■ The problem ■
Find the line below that contains "split; [exact Hl|]. simpl. auto.". Transcribe it and every line after it exactly, adding nothing.

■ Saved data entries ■
• • • •

(** X3: when the selected file holds numbers in fewer than two lines or
    fewer than two columns (an empty file included), [data[:, 0]] raises
    IndexError, which no handler catches: the call ends with the exception,
    shows no message and leaves every attribute as it was (the array just
    read stays on the heap, unreferenced). *)
Theorem load_too_small (w : world A) path text rows :
  selection_made w ->
  selected_path w = Some path ->
  files w path = Some text ->
  numbers_of text = Some rows ->
  same_width rows = true ->
  length rows <= 1 \/ length (hd [] rows) <= 1 ->
  load_selected_file w =
  (Raise IndexError, set_heap (heap w ++ [squeeze rows]) w).
Proof.
  intros Hsel Hpath Hf Hn Hw Hsmall. enter_load Hsel Hpath.
  rewrite (np_loadtxt_numbers _ _ Hf Hn Hw).
  unfold index_col, bind, gets, modify, ret, raise, messagebox. simpl.
  rewrite nth_error_app2, Nat.sub_diag by lia. simpl.
  destruct (squeeze rows) as [?|?|rows'] eqn:Hsq; try reflexivity.
  destruct (squeeze_2d _ Hsq) as [(-> & Hr & Hc) | (-> & Hc)].
  - lia.
  - rewrite Hc. reflexivity.
Qed.

(** X4: when the selected file holds at least two lines of equally many
    numbers, at least two per line, the load succeeds: x is the first column
    and y the second (further columns are ignored), "Loaded <name>
    successfully!" is shown, and the drawn curve, the results log and the
    pending clicks are as before. *)
Theorem load_table (w : world A) path text rows :
  selection_made w ->
  selected_path w = Some path ->
  files w path = Some text ->
  numbers_of text = Some rows ->
  same_width rows = true ->
  2 <= length rows ->
  2 <= length (hd [] rows) ->
  exists w',
    load_selected_file w = (Ret tt, w') /\
    dataset w' = Some (column 0 rows, column 1 rows) /\
    loaded_at w' (length (heap w)) rows /\
    dialogs w' = dialogs w ++
      [showinfo "Success" ("Loaded " ++ selected_file w ++ " successfully!")%string] /\
    drawn w' = drawn w /\
    results_text w' = results_text w /\
    events w' = events w.
Proof.
  intros Hsel Hpath Hf Hn Hw Hr Hc. enter_load Hsel Hpath.
  rewrite (np_loadtxt_numbers _ _ Hf Hn Hw).
  assert (Hsq : squeeze rows = Arr2 rows).
  { destruct rows as [|r [|r' rs]]; simpl in *; try lia.
    destruct r as [|a [|b l]]; simpl in *; try lia. reflexivity. }
  unfold index_col, bind, gets, modify, ret, raise, messagebox. simpl.
  rewrite nth_error_app2, Nat.sub_diag by lia. simpl. rewrite Hsq.
  replace (0 <? length (hd [] rows)) with true by (symmetry; apply Nat.ltb_lt; lia).
  simpl. rewrite ?nth_error_app2, ?Nat.sub_diag by lia. simpl. rewrite ?Hsq.
  replace (1 <? length (hd [] rows)) with true by (symmetry; apply Nat.ltb_lt; lia).
  simpl. eexists. split; [reflexivity|].
  assert (Hl : loaded_at
    (set_dialogs (dialogs w ++ [showinfo "Success"
        ("Loaded " ++ selected_file w ++ " successfully!")%string])
      (set_data (Some ({| base := length (heap w); col := 0 |},
                       {| base := length (heap w); col := 1 |}))
        (set_sum_intensities (Some {| base := length (heap w); col := 1 |})
          (set_binding_energies (Some {| base := length (heap w); col := 0 |})
            (set_heap (heap w ++ [Arr2 rows]) w)))))
    (length (heap w)) rows).
  { unfold loaded_at. simpl. repeat split; auto.
    - now rewrite nth_error_app2, Nat.sub_diag by lia.
    - now apply same_width_widths. }
  split; [exact (loaded_at_dataset Hl)|].
  split; [exact Hl|]. simpl. auto.
Qed.

(** X5: when the selected entry is the base name of no listed path,
    [next] finds nothing: the call ends with StopIteration and changes
    nothing. *)
Theorem load_unlisted_entry (w : world A) :
  selection_made w ->
  selected_path w = None ->
  load_selected_file w = (Raise StopIteration, w).
Proof.
  intros Hsel Hpath.
  unfold load_selected_file, bind at 1, gets at 1.
  unfold selection_made in Hsel. rewrite Hsel.
  unfold bind at 1, gets at 1, bind at 1, orelse at 1.
  unfold selected_path in Hpath. rewrite Hpath. reflexivity.
Qed.

End LoadCases.

(** ** More on collecting clicks *)

Section MoreClicks.
Context {A : Type} `{Num A}.

Lemma valid_clicks_app (a b : list (MouseEvent A)) :
  valid_clicks (a ++ b) = valid_clicks a ++ valid_clicks b.
Proof.
  induction a as [|e a IH]; simpl; [reflexivity|].
  destruct (xdata e), (ydata e); simpl; now rewrite ?IH.
Qed.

• • • •

■ Response to the task ■
  split; [exact Hl|]. simpl. auto.
Qed.

(** X5: when the selected entry is the base name of no listed path,
    [next] finds nothing: the call ends with StopIteration and changes
    nothing. *)
Theorem load_unlisted_entry (w : world A) :
  selection_made w ->
  selected_path w = None ->
  load_selected_file w = (Raise StopIteration, w).
Proof.
  intros Hsel Hpath.
  unfold load_selected_file, bind at 1, gets at 1.
  unfold selection_made in Hsel. rewrite Hsel.
  unfold bind at 1, gets at 1, bind at 1, orelse at 1.
  unfold selected_path in Hpath. rewrite Hpath. reflexivity.
Qed.

End LoadCases.

(** ** More on collecting clicks *)

Section MoreClicks.
Context {A : Type} `{Num A}.

Lemma valid_clicks_app (a b : list (MouseEvent A)) :
  valid_clicks (a ++ b) = valid_clicks a ++ valid_clicks b.
Proof.
  induction a as [|e a IH]; simpl; [reflexivity|].
  destruct (xdata e), (ydata e); simpl; now rewrite ?IH.
Qed.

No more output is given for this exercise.